Sharon Friel, Professor of Health Equity, an ANU Public Policy Fellow, raised concerns about the implications the budget would have on health equity in Australia.
"A $7 co-payment for a visit to the doctor and increased costs of medicines will undoubtedly affect lower-income groups more than others, thereby potentially resulting in higher mortality and morbidity for some and increasing costs and suffering," she said.
Dr Liz Hanna, from ANU, said the Abbott government's boost to medical research was a "con job thrown in as a sweetener, hoping Australia will swallow the nasty pill of the demise of Medicare". She said the $7 co-payment was an attack on the health system.
Dr van Rensburg said he had not increased his fees for the past two years and he would have to seriously consider whether his business could afford to continue to offer bulk-billing.

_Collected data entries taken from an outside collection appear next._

(** * The UTXO nursery of lnd ([utxonursery.go]): model and properties

    A shallow embedding of the time-locked output incubator.  The
    development follows the source file top to bottom:

    - fixed-width integers and byte strings as Go has them;
    - the [wire] data the nursery handles (outpoints, transactions);
    - [kidOutput] / [babyOutput] and their on-disk codec;
    - the nursery's collaborators ([NurseryConfig]) as state-passing
      operations, with a trace of every call made on them;
    - [createSweepTx], [sweepCsvSpendableOutputsTxn], [graduateClass],
      [sweepGraduatingKinders], [sweepCribOutput], [IncubateOutputs];
    - the properties of those functions. *)

From Stdlib Require Import ZArith Lia List Bool String Ascii.
From Stdlib Require Import Strings.Byte.
From stdpp Require Import base option list gmap.

Import ListNotations.
Local Open Scope Z_scope.

(** ** Fixed-width integers

    Go's [uint16], [uint32], [uint64] and [int64] are carried as [Z];
    every arithmetic operation of the source is followed by the
    reduction the hardware performs. *)

Module Int.

Definition is_u16 (z : Z) : Prop := 0 <= z < 2 ^ 16.
Definition is_u32 (z : Z) : Prop := 0 <= z < 2 ^ 32.
Definition is_u64 (z : Z) : Prop := 0 <= z < 2 ^ 64.
Definition is_i64 (z : Z) : Prop := - 2 ^ 63 <= z < 2 ^ 63.

(** Conversion to an unsigned type keeps the low bits. *)
Definition u16 (z : Z) : Z := z mod 2 ^ 16.
Definition u32 (z : Z) : Z := z mod 2 ^ 32.
Definition u64 (z : Z) : Z := z mod 2 ^ 64.

(** Conversion to [int64] reinterprets the low 64 bits as two's
    complement. *)
Definition i64 (z : Z) : Z := (z + 2 ^ 63) mod 2 ^ 64 - 2 ^ 63.

Definition u32_sub (a b : Z) : Z := u32 (a - b).
Definition u64_add (a b : Z) : Z := u64 (a + b).
Definition u64_mul (a b : Z) : Z := u64 (a * b).
Definition i64_add (a b : Z) : Z := i64 (a + b).
Definition i64_sub (a b : Z) : Z := i64 (a - b).

End Int.

Export Int.

(** ** Bytes and [encoding/binary]'s big-endian byte order *)

Module Bytes.

Definition Z_of_byte (b : byte) : Z := Z.of_N (Byte.to_N b).

(** Go's [byte(v)]: the low eight bits. *)
Definition byte_of_Z (z : Z) : byte :=
  match Byte.of_N (Z.to_N (z mod 256)) with
  | Some b => b
  | None => x00
  end.

(** [binary.BigEndian.PutUintN(buf, v)], returning the bytes written. *)
Definition PutUint16 (v : Z) : list byte :=
  [byte_of_Z (Z.shiftr v 8); byte_of_Z v].

Definition PutUint32 (v : Z) : list byte :=
  [byte_of_Z (Z.shiftr v 24); byte_of_Z (Z.shiftr v 16);
   byte_of_Z (Z.shiftr v 8); byte_of_Z v].

Definition PutUint64 (v : Z) : list byte :=
  [byte_of_Z (Z.shiftr v 56); byte_of_Z (Z.shiftr v 48);
   byte_of_Z (Z.shiftr v 40); byte_of_Z (Z.shiftr v 32);
   byte_of_Z (Z.shiftr v 24); byte_of_Z (Z.shiftr v 16);
   byte_of_Z (Z.shiftr v 8); byte_of_Z v].

(** [b[i]] widened to an integer; a slice that is too short reads as 0
    here (Go panics, and no caller in the nursery passes one). *)
Definition at_ (b : list byte) (i : nat) : Z := Z_of_byte (nth i b x00).

(** [binary.BigEndian.UintN(buf)]. *)
Definition Uint16 (b : list byte) : Z :=
  Z.lor (at_ b 1) (Z.shiftl (at_ b 0) 8).
(** A state of the earlier solver without its trace. *)
Definition forget_trace (st : Research4.state) : Research.state :=
  {| Research.variable_map := Research4.variable_map st;
     Research.satisfied_clauses := Research4.satisfied_clauses st;
     Research.set_variables := Research4.set_variables st |}.

(** A result of the earlier solver without its trace. *)
Definition forget_steps (r : solve_result) : bool * option (gmap Z bool) * Z :=
  (is_satisfiable r, assignment r, satisfied_count r).

(** The indices of the clauses that satisfy a test. *)
Definition index_set (P : nat → list Z → bool) (clauses : list (list Z))
    : gset nat :=
  list_to_set
    (fst <$> List.filter (fun ic : nat * list Z => P ic.1 ic.2)
               (enumerate clauses)).

Definition nonempty_clause (i : nat) (c : list Z) : bool :=
  negb (bool_decide (c = [])).

(** A clause that can no longer be satisfied by the earlier solver: it is
    not empty, not marked satisfied, and all its variables are assigned. *)
Definition dead_clause (satisfied : gmap nat Z) (assignment : gmap Z bool)
    (i : nat) (c : list Z) : bool :=
  nonempty_clause i c
  && bool_decide (satisfied !! i = None)
  && forallb (fun l => bool_decide (is_Some (assignment !! Z.abs l))) c.

Definition dead_clauses (clauses : list (list Z)) (st : Research4.state)
    : gset nat :=
  index_set
    (dead_clause (Research4.satisfied_clauses st) (Research4.set_variables st))
    clauses.

(** ** Properties of the oracle *)

Lemma literal_holds_spec literal val :
  literal_holds literal val = true ↔ (if val then 0 < literal else literal < 0).
Proof.
  unfold literal_holds. destruct val; simpl;
    rewrite ?andb_true_r, ?andb_false_r, ?orb_false_r, ?orb_false_l;
    [apply Z.ltb_lt | apply Z.ltb_lt].
Qed.

Lemma is_clause_satisfied_spec clause assignment :
  is_clause_satisfied clause assignment = true ↔
  ∃ literal, literal ∈ clause ∧ literal_true assignment literal.
Proof.
  induction clause as [|l rest IH]; simpl.
  - split; [discriminate | intros (x & Hx & _); by apply elem_of_nil in Hx].
  - destruct (assignment !! Z.abs l) as [val|] eqn:Hl.
    + destruct (literal_holds l val) eqn:Hh.
      * split; [intros _ | done].
        exists l. split; [left |]. exists val. split; [done |].
        by apply literal_holds_spec.
      * rewrite IH. split.
        -- intros (x & Hx & Ht). exists x. split; [by right | done].
        -- intros (x & Hx & Ht). apply elem_of_cons in Hx as [->|Hx].
           ++ destruct Ht as (v & Hv & Hs). rewrite Hl in Hv.
              injection Hv as <-. apply literal_holds_spec in Hs. congruence.
           ++ by exists x.
    + rewrite IH. split.
      * intros (x & Hx & Ht). exists x. split; [by right | done].
      * intros (x & Hx & Ht). apply elem_of_cons in Hx as [->|Hx].
        -- destruct Ht as (v & Hv & _). congruence.
        -- by exists x.
Qed.

(** C9. [is_clause_satisfied] answers true exactly when some literal of the
    clause has its variable present in the assignment with the value the
    literal's polarity asks for; a clause none of whose variables is
    present is therefore unsatisfied. *)
Theorem C9_is_clause_satisfied_iff :
  (∀ clause (assignment : gmap Z bool),
     is_clause_satisfied clause assignment = true ↔
     ∃ (literal : Z) (val : bool), literal ∈ clause ∧
       assignment !! Z.abs literal = Some val ∧
       (if val then 0 < literal else literal < 0)) ∧
  (∀ clause (assignment : gmap Z bool),
     (∀ literal, literal ∈ clause → assignment !! Z.abs literal = None) →
     is_clause_satisfied clause assignment = false).
Proof.
  split.
  - intros clause assignment. rewrite is_clause_satisfied_spec.
    unfold literal_true. split.
    + intros (l & Hl & v & Hv & Hs). by exists l, v.
    + intros (l & v & Hl & Hv & Hs). exists l. split; [done |]. by exists v.
  - intros clause assignment Habs.
    apply not_true_is_false. rewrite is_clause_satisfied_spec.
    intros (l & Hl & v & Hv & _). rewrite (Habs l Hl) in Hv. discriminate.
Qed.

Lemma C9_witness :
  is_clause_satisfied [1; -2; 3] ({[5 := true]} : gmap Z bool) = false.
Proof.
  apply (proj2 C9_is_clause_satisfied_iff).
  intros literal Hl.
  repeat (apply elem_of_cons in Hl as [->|Hl]; [reflexivity |]).
  by apply elem_of_nil in Hl.
Defined.

Lemma literal_trueb_spec assignment literal :
  literal_trueb assignment literal = true ↔ literal_true assignment literal.
Proof.
  unfold literal_trueb, literal_true.
  destruct (assignment !! Z.abs literal) as [val|].
  - rewrite literal_holds_spec. split.
    + intros H. by exists val.
    + intros (v & [= <-] & H). done.
  - split; [discriminate | intros (v & Hv & _); discriminate].
Qed.

Lemma is_clause_satisfied_existsb clause assignment :
  is_clause_satisfied clause assignment
  = existsb (literal_trueb assignment) clause.
Proof.
  induction clause as [|l rest IH]; simpl; [done |].
  unfold literal_trueb at 1.
  destruct (assignment !! Z.abs l) as [val|]; simpl; [| done].
  by destruct (literal_holds l val).
Qed.

(** ** Counting satisfied clauses *)

Lemma count_fold assignment clauses z :
  fold_left
    (fun count clause =>
       if is_clause_satisfied clause assignment then count + 1 else count)
    clauses z
  = z + Z.of_nat
          (length (List.filter (fun c => is_clause_satisfied c assignment)
                     clauses)).
Proof.
  revert z. induction clauses as [|c cs IH]; intros z; simpl.
  - lia.
  - rewrite IH. destruct (is_clause_satisfied c assignment); simpl; lia.
Qed.

Lemma count_satisfied_clauses_filter clauses assignment :
  count_satisfied_clauses clauses assignment
  = Z.of_nat
      (length (List.filter (fun c => is_clause_satisfied c assignment) clauses)).
Proof. unfold count_satisfied_clauses. rewrite count_fold. lia. Qed.

Lemma count_satisfied_clauses_bounds clauses assignment :
  0 ≤ count_satisfied_clauses clauses assignment ≤ Z.of_nat (length clauses).
Proof.
  rewrite count_satisfied_clauses_filter.
  pose proof (List.filter_length_le
                (fun c => is_clause_satisfied c assignment) clauses).
  lia.
Qed.

(** ** The flip loop *)

Lemma flip_attempts_le {S} n (body : S → option S) s :
  (flip_attempts n body s ≤ n)%nat.
Proof.
  revert s. induction n as [|n IH]; intros s; simpl; [lia |].
  destruct (body s) as [s'|]; [| lia]. specialize (IH s'). lia.
Qed.

Lemma flip_attempts_early {S} n (body : S → option S) s :
  (flip_attempts n body s < n)%nat → body (for_range n body s) = None.
Proof.
  revert s. induction n as [|n IH]; intros s; simpl; [lia |].
  destruct (body s) as [s'|] eqn:Hb; [| by rewrite Hb].
  intros H. apply IH. lia.
Qed.

Lemma for_range_succ {S} n (body : S → option S) s s' :
  body s = Some s' → for_range (Datatypes.S n) body s = for_range n body s'.
Proof. intros H. simpl. by rewrite H. Qed.

Lemma for_range_snoc {S} n (body : S → option S) s :
  for_range (Datatypes.S n) body s
  = match body (for_range n body s) with
    | Some s' => s'
    | None => for_range n body s
    end.
Proof.
  revert s. induction n as [|n IH]; intros s.
  - simpl. by destruct (body s).
  - change (for_range (Datatypes.S (Datatypes.S n)) body s)
      with (match body s with
            | None => s
            | Some s' => for_range (Datatypes.S n) body s'
            end).
    change (for_range (Datatypes.S n) body s)
      with (match body s with
            | None => s
            | Some s' => for_range n body s'
            end).
    destruct (body s) as [s'|] eqn:Hb; [apply IH | by rewrite Hb].
Qed.

Lemma apply_candidate_generator clauses idx target best st :
  generator (apply_candidate clauses idx target best st) = generator st.
Proof.
  unfold apply_candidate.
  destruct (best_flip_var_candidate best), (best_flip_val_candidate best);
    try done.
  by destruct (accepts _ _ _ _ _).
Qed.

Lemma second_pass_body_break clauses st :
  second_pass_body clauses st = None ↔
  unsatisfied_clause_indices clauses (best_assignment st) = [].
Proof.
  unfold second_pass_body.
  destruct (unsatisfied_clause_indices clauses (best_assignment st)); done.
Qed.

"My concern is two-fold - it's both as a business owner but also in terms of my patients - the way they've structured is that if we try and be the good guy in terms of not charging the patient the $7, the financial penalty for any doctor who writes off that $7 is really quite substantial so it will be really hard to do, so that's going to compromise patient care because patients are going to be out of pocket. The government is making it is as hard as possible for the patient not to be out of pocket."